Ili hatte geredet wie eine Fremdenführerin, ständig auf Upolu und Savaii gezeigt und irgendetwas erklärt. Erst als sich die Fähre dem Ziel genähert hatte, war Ili stiller geworden und hatte nur noch ein einziges Mal das Schweigen gebrochen.
    »Nicht wahr, ich hatte viel, viel Glück, gerade hier mein Leben verbracht zu haben und nicht anderswo?«
    »So ist es«, hatte Evelyn ehrlich bestätigt. »Sie gehören hierher.«
    Ili hatte sie mit gütigen Augen angesehen. »Und Sie auch, Evelyn. Das weiß ich.«
    Jetzt, als sie sich zusammen mit Carsten an der schattigen Wasserstelle erfrischte, gingen ihr Ilis letzte Worte noch einmal durch den Kopf und vermischten sich mit all den anderen Wahrheiten, die sie seit ihrem Eintreffen in Samoa erkannt hatte. Neulich Abend, im Ananas , war sie nach der Auseinandersetzung mit Carsten kurz davor gewesen, ihre Ehe über Bord zu werfen. Um ihn zu bestrafen wäre sie bereit gewesen, mit diesem Schritt auch sich selbst zu bestrafen, und damit wäre sie in einen Teufelskreis geraten. Ili hatte Recht gehabt. Man konnte mit Problemen nur auf dreierlei Weise umgehen: sie anpacken, ihnen erliegen oder mit kindlichem oder gefährlichem Trotz darauf reagieren. Evelyn hatte vor, sie anzupacken. Je nachdem, wie ihr Gespräch mit Carsten verliefe, würde sich ihr Leben in die eine oder andere Richtung verändern. Eines war jedoch schon jetzt klar: Es würde sich verändern.
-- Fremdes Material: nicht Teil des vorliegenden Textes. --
(** * code-blog: the page layout and its dark-mode toggle

    A shallow embedding of [src/components/layout.js] (the [DarkModeToggle]
    function component and the [Layout] class component) and of the theme
    context described in the accompanying tutorial, followed by the
    properties the specification states about them. *)

From Stdlib Require Import QArith.
From stdpp Require Import base option strings list gmap.

Set Warnings "-register-all,-clear-no-such-hyp".

Local Open Scope string_scope.

(** ** JavaScript errors and the render monad *)

(** The exceptions the modelled code can raise. *)
Inductive JsError : Type :=
| TypeError (msg : string)
| SecurityError (msg : string).

(** What a style interpolation evaluates to: a string, or [undefined] when
    it read a property that is not there. *)
Inductive JsValue : Type :=
| JsUndefined
| JsString (s : string).

(** ** The persisted preference and the hook's state cell *)

(** The browser storage the preference is persisted in.  Reading it can
    raise (storage disabled or blocked); an available storage holds the
    persisted flag, if one was ever written. *)
Inductive Storage : Type :=
| Unavailable
| Available (persisted : option bool).

(** What a page session owns: the storage, and the state cell of the
    [useDarkMode] hook, which is empty until the hook runs for the first
    time in this session. *)
Record World : Type := mkWorld {
  storage : Storage;
  cell : option bool
}.

(** Code that reads and writes the session and may raise. *)
Definition Render (A : Type) : Type := World -> JsError + (A * World).

#[export] Instance Render_ret : MRet Render :=
  fun A (a : A) w => inr (a, w).

#[export] Instance Render_bind : MBind Render :=
  fun A B (k : A -> Render B) (m : Render A) w =>
    match m w with
    | inl e => inl e
    | inr (a, w') => k a w'
    end.

Definition throw {A} (e : JsError) : Render A := fun _ => inl e.

(** ** React elements *)

(** A style value: a bare number (React appends [px] where the property
    takes a length) or a CSS string. *)
Inductive StyleValue : Type :=
| SNum (n : Z)
| SStr (s : string).

(** A style object, keyed by property name. *)
Abbreviation Style := (gmap string StyleValue).

(** The host elements [Layout] renders. *)
Inductive Tag : Type := H1 | H3 | Div | Header | Main.

(** The rendered tree.  [Switch] carries the props [DarkModeToggle] passes
    to the react-switch component; its [onChange] handler is the state
    update it performs on the session when the user flips it. *)
Inductive Element : Type :=
| Text (s : string)
| Img (src alt : string)
| Host (tag : Tag) (style : Style) (children : list Element)
| Link (style : Style) (to : string) (children : list Element)
| Switch (onChange : World -> World) (checked : bool)
         (onColor offColor : string)
         (checkedIcon uncheckedIcon : Element)
         (boxShadow activeBoxShadow : string).

(** ** What the build and the other modules supply *)

(** [__PATH_PREFIX__] is the global the site generator defines at build
    time; [rhythm] and [scale] come from [../utils/typography]; the two
    icons are asset paths resolved by the bundler. *)
Class Env : Type := mkEnv {
  __PATH_PREFIX__ : string;
  rhythm : Q -> string;
  scale : Q -> Style;
  sunIcon : string;
  moonIcon : string
}.

(** ** The theme state holder *)

Module Hook.

(** Modelled from the spec: what the theme state holder exposes, the
    current flag ([getValue]) and the [toggle] operation.  The holder is
    the third-party [use-dark-mode] hook, whose code is not part of the
    sources. *)
Record DarkMode : Type := mkDarkMode {
  value : bool;
  toggle : World -> World
}.

(** Modelled from the spec: "a persisted boolean preference from external
    storage (read on load, written on toggle)".  The read raises when the
    storage cannot be used. *)
Definition getItem (s : Storage) : JsError + option bool :=
  match s with
  | Unavailable => inl (SecurityError "storage is not available")
  | Available persisted => inr persisted
  end.
(* ===== verification/Prelude.v ===== *)
(** * Cerdic: verification of the clearing kernel

    Cerdic clears leveraged trading on one collateral pool.  Its Rust workspace (under [crates/])
    is one enclave binary, [cerdic-tee-matcher], and the libraries it is built on.  A trader sends
    the enclave a signed, encrypted order; the enclave checks its nonce and its margin, matches it
    against a private in-memory book, lets a backstop maker serve what the book left, folds every
    fill onto the sealed position of each side, and hands the result to on-chain settlement and to
    a zero-knowledge prover.  Background tasks refresh prices and open interest, flush realized
    results, save the state to disk and restore it at boot.  At boot the enclave recovers its secrets
    from a key service and lets clients check an attestation of its public key.  Other programs are its
    clients, a market maker, a liquidation keeper, an order client and a load client; a price keeper
    pushes prices to the chain, and a driver starts and stops all of this for local development.
    This library translates these programs into Rocq, operation by operation, and proves what makes
    them correct.

    ** How the parts interact

<<
      envelope --> Envelope (decrypt, recover the signer) --> Wire (what was signed)
                           |
      AppState  ------> Matcher.post_order --> Liquidation.check_deposited_collateral (the gate)
        ^  ^               |                       (Risk: isolated margin;  Positions: caches)
        |  |               +--> Book.submit --> Occupancy        (the private book)
        |  |               +--> Backstop.try_fill, rescue        (liquidity of last resort)
        |  |               +--> MarketData.record, Fees          (tape and fee volume)
        |  |               +--> Positions.apply_fill per side    (accounting)
        |  |               +--> Circuits, Prover (proof of fills) (zk-circuits, proof.rs)
        |  |               +--> Settle (calls, broadcast);  Display (updates to subscribers)
        |  |            Interleave: the same handlers, and Tasks, cut at their locks, many at once
        |  +-- Service: oracle poll, open-interest scan, P&L flush, liquidate, attest, queries
        |      Funding: Hermes prices (F64), native funding index
        +----- Persistence: open, load, save, boot;  Config: the environment at startup;
               Secrets: the keys at startup;  Attestation: the token of the public key
      clients: MarketMaker (through MakerVenue, or from its environment on through Clients and
               Envelope), the order and load clients (Clients), Keeper;  Pusher: prices to the chain
      LocalDev: starts the chain, the enclave (Config) and the clients, and stops them
>>

    The public order book of [crates/clob] ([Clob]) and the portfolio margin and reference maker of
    [crates/risk] ([Risk], [BackstopMaker]) are libraries with their own contracts.
    The market-making client ([MarketMaker]) is a program of its own that trades through the
    signed endpoints.

    ** Files and the code they model

    - [Prelude]: outcomes ([exec]: a value or a panic; [result]: Rust's [Result]), their monads and
      sequencing, lists, tactics and hints.  [Ints]: Rust's primitive integers with their wrap-around.
    - [U256], [I256], [Field], [OrdMap]: interfaces.  [U256] and [I256] are type classes of
      operations with laws, because [primitive_types] and [alloy] are third-party; [Field] is the
      prime field and bit decomposition of arkworks; [OrdMap] is [BTreeMap].  The classes come with
      an instance, which the witnesses use.
    - [Types]: [common/src/types.rs].
    - [Clob], [ClobWf], [ClobOps], [ClobProps]: [clob/src/lib.rs], the public book: the state is
      [OrderBook], one definition per method.
    - [Occupancy]; [Book], [BookWf], [BookOps], [BookSpec], [BookRefine], [BookProps]:
      [cerdic-tee-matcher/src/book.rs], the private book: the pointer-level operations, the
      invariant that relates them to priority-ordered lists, the specification on those lists and
      the refinement.
    - [Risk], [RiskProps]: [risk/src/lib.rs].  [Averages], [BackstopMaker]:
      [risk/src/backstop_maker.rs].  [Backstop]: [backstop.rs].  [Fees]: [fees.rs] and
      [market_hours.rs].  [MarketData]: [market_data.rs].
    - [Positions], [PositionProps]: the folding of fills in [api.rs] (margin, realized results,
      caches, queues).  [PositionLocks]: the mutex of each position, with folds, liquidations and
      evictions as concurrent workers.  [Liquidation], [LiquidationProps]: the collateral gate, the margin of a
      loaded portfolio, the sizing of a liquidation and its grouping into calls.  [Sealed]:
      [sealed.rs], the bytes behind the symbolic sealed positions of the rest.
    - [Text]: Rust's strings: UTF-8, trimming, splitting, the printing and parsing of integers.
      [F64]: [f64] as the Standard Library's specification of binary64.
    - [Wire]: the signed payloads and match identifiers of [api.rs].  [Matcher], [MatcherBook],
      [MatcherProps], [MatcherTrace]: [AppState] and its signed endpoints, and runs of them.
      [Display]: the stream of book updates and the seeded history.  [Tasks], [TasksProps]: the
      background tasks and unsigned endpoints as steps between locks.  [Interleave],
      [InterleaveProps]: the handlers likewise, alone and interleaved with each other and with the
      tasks.  [SystemProps]: what the saved state and the open-interest index are in the presence of
      everything else.  [StateTypes]: the integers of the whole state keep their types, and what can
      still abort a handler.  [Progress]: runs without end, in which requests are answered and tasks end.
    - [Envelope], [EnvelopeProps]: [decrypt.rs], [keystore.rs] and the endpoints from an envelope on.
      [Secrets], [SecretsProps]: [kms.rs].  [Attestation]: [attestation.rs] and the endpoints that
      serve it.
    - [Circuits], [CircuitProps], [MarginCircuit], [ProofProps]: [zk-circuits] and the batching of
      [proof.rs].  [Prover]: the rest of [proof.rs], keys and proofs, over Groth16 as an interface.
    - [Persistence]: [persistence.rs] and its use at boot.  [Service], [ServiceProps],
      [LiquidateProps]: the background tasks and unsigned queries of [api.rs], [settle.rs] and
      [main.rs].  [Settle], [SettleProps]: the calls of [settle.rs], its reads, and its broadcasts
      against the nonces of the signing account.  [Funding], [FundingProps]: [oracle.rs], the live
      prices and the funding accrual of [api.rs].  [Config], [ConfigProps]: the configuration read by
      [main.rs].
    - [MarketMaker], [MakerVenue], [MarketMakerProps]: [bin/market_maker.rs], the [Exchange] class it
      sends requests through, and the enclave of [Matcher] as its instance.  [Keeper],
      [KeeperProps]: [bin/keeper_liquidator.rs], with the chain and the enclave as interfaces.
      [Pusher], [PusherProps]: [bin/keeper_price_pusher.rs].
    - [Clients], [ClientsProps]: the maker's configuration, floating-point terms, startup and
      envelopes; [bin/demo_client.rs] and [bin/stress_client.rs].  [LocalDev], [LocalDevProps]:
      [bin/local_dev.rs], as a computation over an outside that answers every effect.

    ** What the theorems show

    - The private book.  Any reachable book satisfies its representation invariant, every call on
      it returns, and it returns and becomes exactly what the list-level specification computes
      ([BookProps.submit_refines_spec]); from that, price-time priority, conservation, all-or-nothing
      fill-or-kill, post-only that never takes, no self-trade, exact cancel.
    - The public book.  Matching equals a declarative price-time allocation, on what the makers give
      and on what is left of them; conservation; the
      invariant of reachable books; exact cancel and modify; exactly when it panics.
    - Risk.  Closed forms of the isolated requirement and of the four portfolio terms, with their
      error and abort conditions; for portfolios within plain bounds on positions and parameters
      nothing wraps, and an example outside them does; withdraw safety is exactly a comparison.
    - Accounting.  A fill's effect on a position on every branch of the fold, and a conservation
      law for any sequence of fills.
    - Request handlers.  What an order does from its nonce check to its last position write;
      accepted nonces of a signer strictly increase along any run, so nothing is replayed; who may
      cancel; which payloads can share a signature; and from the wire on, that a sealed request
      reaches its handler and that only a request its signer signed changes anything.
    - Concurrency.  In any interleaving of handlers and tasks no nonce of a signer is used twice; the
      books stay reachable and nothing that holds the lock of the nonces, books, tapes or backstops
      aborts there, the broadcast of a changed book included; every integer of the state stays in its
      type, and a handler aborts only next to the end of a 256-bit amount or in reply to an offer of
      size zero; what keeps getting its turn is answered, or ends; a snapshot is the state at one moment and refuses what was spent by
      then, and the open-interest index is what the chain showed up to some block.
      A handler or task that runs alone computes its sequential definition (the lemmas
      [InterleaveProps.handler_alone], [TasksProps.tasks_alone]).  [InterleaveProps.rescue_race] is an interleaving in which the rescue cancels another
      trader's order.
    - Locks of positions.  A fold finds what it read, or nothing, when it writes, so no fold is lost
      to another; folds and liquidations never deadlock.  Two concrete runs show an eviction undone by
      a fold under way, and a closed position read back from the chain.
    - Broadcasts.  The lock keeps the nonces of concurrent transactions apart, unless an answer is
      lost.
    - Liquidation.  The gate admits exactly sufficient margin; how much of a portfolio is closed;
      the public check and the handler agree; what stays in the cache when a call fails.
    - Durability and background tasks.  A save followed by a boot restores the saved state, a
      failed save changes nothing, the open-interest index is exactly what the chain has shown, a
      flush reports exactly what the folds realized, and no task ever corrupts a book.
    - Secrets and attestation.  Secrets that were stored are recovered at every later boot; which
      failures give fresh ones.  The chunked decoder is exact on every input, and panics on exactly
      two chunk sizes.
    - Prices and funding.  Which price each market gets; the rate never leaves its bounds, whatever
      the samples; what a gap between two polls is charged.
    - Circuits.  The match circuit is satisfied exactly by legitimate matches with correct
      commitments; every book fill of an order is provable, and its proof verifies; what the margin
      circuit constrains.
    - The seeded history ends at the price it was asked for, at the present.
    - The keeper.  Its index ends up with every portfolio the chain has shown, however its polls
      fail in between.
    - The market maker.  Its quotes straddle the mid; its live orders are always among the ids it
      tracks, whatever the other traders and the network do; what its inventory estimate counts.  From its
      environment on and over encrypted envelopes it is the same process.
    - The price keeper.  Each tick submits exactly the update the feed signed, paid as quoted, or nothing.
    - The local driver.  What a completed start leaves is what the enclave's, the keeper's and the
      loops' own parsers read back as the nine markets with their contracts, feeds and aggregators,
      each from the line of the deployment output that names it, and signed for by keys the chain
      printed; stopping kills each process it started, once, and then sends its seven patterns.

    A lemma named [.._witness] applies the theorem of that name at a concrete input.

    ** Bounds, fuel and termination

    Every loop of the private book runs on fuel taken from the state (the number of arena slots or
    of ladder levels, plus one); [BookRefine] proves it enough, so the refinement theorem states
    that the call returns.  Matching in [Clob] recurses on the levels and queues themselves.
    The walk of [Display] has fuel for one print a minute back to the epoch, the attempts of [Funding]
    are the three the code makes, and the chunked decoder of [Attestation] recurses on the length of
    what is left.  [Panic] is a value, never an excuse: theorems say when it is reached and the service-level
    invariant says it is not reached by a request.  Primitive [+], [-] and [*] wrap, as in the
    release build the Dockerfile makes; where a theorem bounds an operand it is to show that the
    wrapped result is the exact one, and the theorems say what happens outside when it matters.

    ** Assumptions

    Allocation succeeds.  In [Matcher] and [Service] a handler or a task is one step; [Interleave]
    and [Tasks] take them apart at their locks: the reads of the gate and of a portfolio are one step
    per position, each with its own answers of the chain, and a fold is one step, which
    [PositionLocks] takes apart; the broadcast of a changed book is four, one for each of its locks.
    The funding accrual keeps maps of its own, so what a handler reads of
    it is arbitrary.  Clock, readings and payloads are of their machine types.  Outside [Sealed] the
    sealing of positions is symbolic (what was sealed under a key opens to the same value); the box,
    the signatures, base64 and JSON of [Envelope] and [Secrets] and Groth16 of [Prover] are classes with
    the laws their libraries document; hashes ([keccak256], SHA-256) are parameters.  [redb] commits a
    transaction wholly or not at all and [serde_json] decodes what it encoded.  In [Settle] the node
    keeps a transaction it holds until it is mined.  In [LocalDev] the deployment scripts log an
    address last on the lines it reads.  Environment values are ASCII.

    ** Not modelled, and why

    - [f64::powi] and [f64::ln] have no specified precision, and [rand] draws what it likes: they are
      parameters of [Funding], [Pusher], [Clients] and [LocalDev].
    - Cryptography itself: AES-GCM, the box and signatures, Groth16.
    - The network: HTTP clients and sockets, the ABI and the RPC client of alloy, the timers of
      [main.rs] and its shutdown signal.  What they answer is an argument or an interface.
    - [logging.rs], the lines every program prints, and [proof_bench.rs], which times the prover.
    - Other languages (the Solidity contracts, the front ends, the simulations) and the prototypes
      under [tiny/], which the workspace of [crates/] replaced.
    - The tests, benches and examples of the workspace.

    ** Plan

    Every component of the workspace with behaviour of its own is modelled.  What could follow is the
    funding accrual as steps of [Interleave], the contracts' side of a settlement, and a check of the
    constraint systems below the equations [Circuits] states. *)
From stdpp Require Export base numbers gmap list strings fin_maps sorting.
Es würde nicht länger stillstehen.
    Während er die Feldflasche auffüllte, sagte Carsten beiläufig: »Als du mich von Apia aus anriefst und ein Treffen vorschlugst, hatte ich keine Ahnung, dass wir einen Gipfel stürmen.«
    »Ich habe dir gesagt, dass ich dir etwas zeigen will.«
    »Und? Handelt es sich um eine schöne Quellnymphe, die
wie hingegossen auf den Wasserkaskaden liegt?« Er stemmte die Arme in die Hüften und lächelte auf jene Weise, die sie immer schon am meisten gemocht hatte – ein wenig frech und verlockend.
    Zugleich spürte sie jedoch seine Unruhe.
    »Nein«, sagte sie, ohne auf seinen scherzhaften Tonfall einzugehen – was ihn noch unruhiger machte. »Nein, ich will dir etwas anderes zeigen. Zuerst möchte ich dir allerdings etwas sagen. Es fällt mir nicht leicht, aber – es muss sein.«
    Er setzte sich wie ein folgsamer Schüler, wobei sein Blick gebannt auf ihr haften blieb.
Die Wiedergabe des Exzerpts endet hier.